Now I have a model that - of course - also produces two dependent values for one independent value, and some other parameters and I want to find the set of parameters that describe this model best (least-squares).

I basically need two equations for this model then (simple example, sorry, I don't know TeX)

Y1(x) = A * x + B
Y2(x) = (A / 2) * x + B

I want to find A and B, such that the overall sum of squares is minimal

Sum_over_i[(Y1_i - Y1(x_i))^2 + (Y2_i - Y2(x_i))^2] ==> min

and I also want to calculate the R² value for this fit.

How can I do this in Mathematica?
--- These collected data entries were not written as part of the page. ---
(** For a packet with this code, on behalf of a user ([ACCT_USER]). *)
Definition chilli_req_attrs (code service_type status_type port : Z) (mac : bytes) (ip : Z) (state : session_state)
    : list addattr :=
  when ((code =? RADIUS_CODE_ACCESS_REQUEST) && radiusoriginalurl o && negb (bool_decide (userurl (redir state) = [])))
    [vsa_text RADIUS_VENDOR_CHILLISPOT RADIUS_ATTR_CHILLISPOT_ORIGINALURL (userurl (redir state))] ++
  when (negb (service_type =? 0)) [int_attr RADIUS_ATTR_SERVICE_TYPE service_type] ++
  when (negb (status_type =? 0)) [int_attr RADIUS_ATTR_ACCT_STATUS_TYPE status_type] ++
  when (ieee8021q o && negb (tag8021q state =? 0))
    [vsa_int RADIUS_VENDOR_CHILLISPOT RADIUS_ATTR_CHILLISPOT_VLAN_ID
       (ntohs e (u16 (Z.land (tag8021q state) (PKT_8021Q_MASK_VID e))))] ++
  when (negb (bool_decide (sessionid state = []))) [text_attr RADIUS_ATTR_ACCT_SESSION_ID (sessionid state)] ++
  when (negb (bool_decide (classbuf (redir state) = []))) [text_attr RADIUS_ATTR_CLASS (classbuf (redir state))] ++
  when (1 <? Z.of_nat (length (cuibuf (redir state))))
    [text_attr RADIUS_ATTR_CHARGEABLE_USER_IDENTITY (cuibuf (redir state))] ++
  when (negb (bool_decide (statebuf (redir state) = []))) [text_attr RADIUS_ATTR_STATE (statebuf (redir state))] ++
  when (negb (ip =? 0)) [int_attr RADIUS_ATTR_FRAMED_IP_ADDRESS (ntohl e ip)] ++
  [int_attr RADIUS_ATTR_NAS_PORT_TYPE (u32 (radiusnasporttype o))] ++
  when (negb (port =? 0)) [int_attr RADIUS_ATTR_NAS_PORT port; text_attr RADIUS_ATTR_NAS_PORT_ID (print_dec8 (s32 port))] ++
  [text_attr RADIUS_ATTR_CALLING_STATION_ID (dashed mac)] ++
  radius_addcalledstation ++
  radius_addnasip ++
  when_set (radiusnasid o) (text_attr RADIUS_ATTR_NAS_IDENTIFIER) ++
  when_set (radiuslocationid o) (vsa_text RADIUS_VENDOR_WISPR RADIUS_ATTR_WISPR_LOCATION_ID) ++
  when_set (radiuslocationname o) (vsa_text RADIUS_VENDOR_WISPR RADIUS_ATTR_WISPR_LOCATION_NAME).

(** The statistics of earlier sessions, when a session starts.  [time] has no value
    when only the user was looked up. *)
Definition earlier_usage (c : app_conn) : result (option (bytes * bytes * option bytes)) :=
  if negb (smsotpmode o =? 0) || negb (macmode o =? 0) then
    r ← check_mac (hismac c);
    Done (match r with Some (download, upload, time) => Some (download, upload, Some time) | None => None end)
  else
    r ← check_user (username (redir (s_state c))) (s_params c);
    Done (match r with Some (download, upload) => Some (download, upload, None) | None => None end).
Definition add_usage (c : app_conn) : result app_conn :=
  r ← earlier_usage c;
  match r with
  | None => Done c
  | Some (download, upload, time) =>
    let c := if negb (maxinputoctets (s_params c) =? 0)
             then set_state (set_count (fun n => Octets (input_packets n) (output_packets n) (u64 (atoi download))
                    (input_octets_session n) (output_octets_session n) (output_octets n))) c else c in
    let c := if negb (maxoutputoctets (s_params c) =? 0)
             then set_state (set_count (fun n => Octets (input_packets n) (output_packets n) (input_octets n)
                    (input_octets_session n) (output_octets_session n) (u64 (atoi upload)))) c else c in
    if negb (sessiontimeout (s_params c) =? 0) then
      time ← access time;
      let t := u64 (atoi time) in
      let left := if sessiontimeout (s_params c) <? t then 0 else u64 (sessiontimeout (s_params c) - t) in
      Done (set_params (set_sessiontimeout left) c)
    else Done c
  end.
I tried using the NonlinearModelFit function like this (data is in the form {X, Y1, Y2}):

data = {{1, 2, 1}, {2, 6, 7}, {3, 8, 9}, {4, 6, 5}, {5, 10, 12}, {6, 
23, 18}};
NonlinearModelFit[data, {A*x + B, (A/2)*x + B}, {A, B}, x]

However I get the (not completely unexpected) error

Number of coordinates (2) is not equal to the number of variables (1).

The result I got from another program is A = 2.70824951933389 and B = 1.80751165636783 with R² = 0.52.

I just tried supplying two model functions instead of one. I couldn't find any examples for my case either, since you mostly find multiple-regression problems, with more than one independent variable instead, like in this question How can I use nonlinear model fit with multiple variables? .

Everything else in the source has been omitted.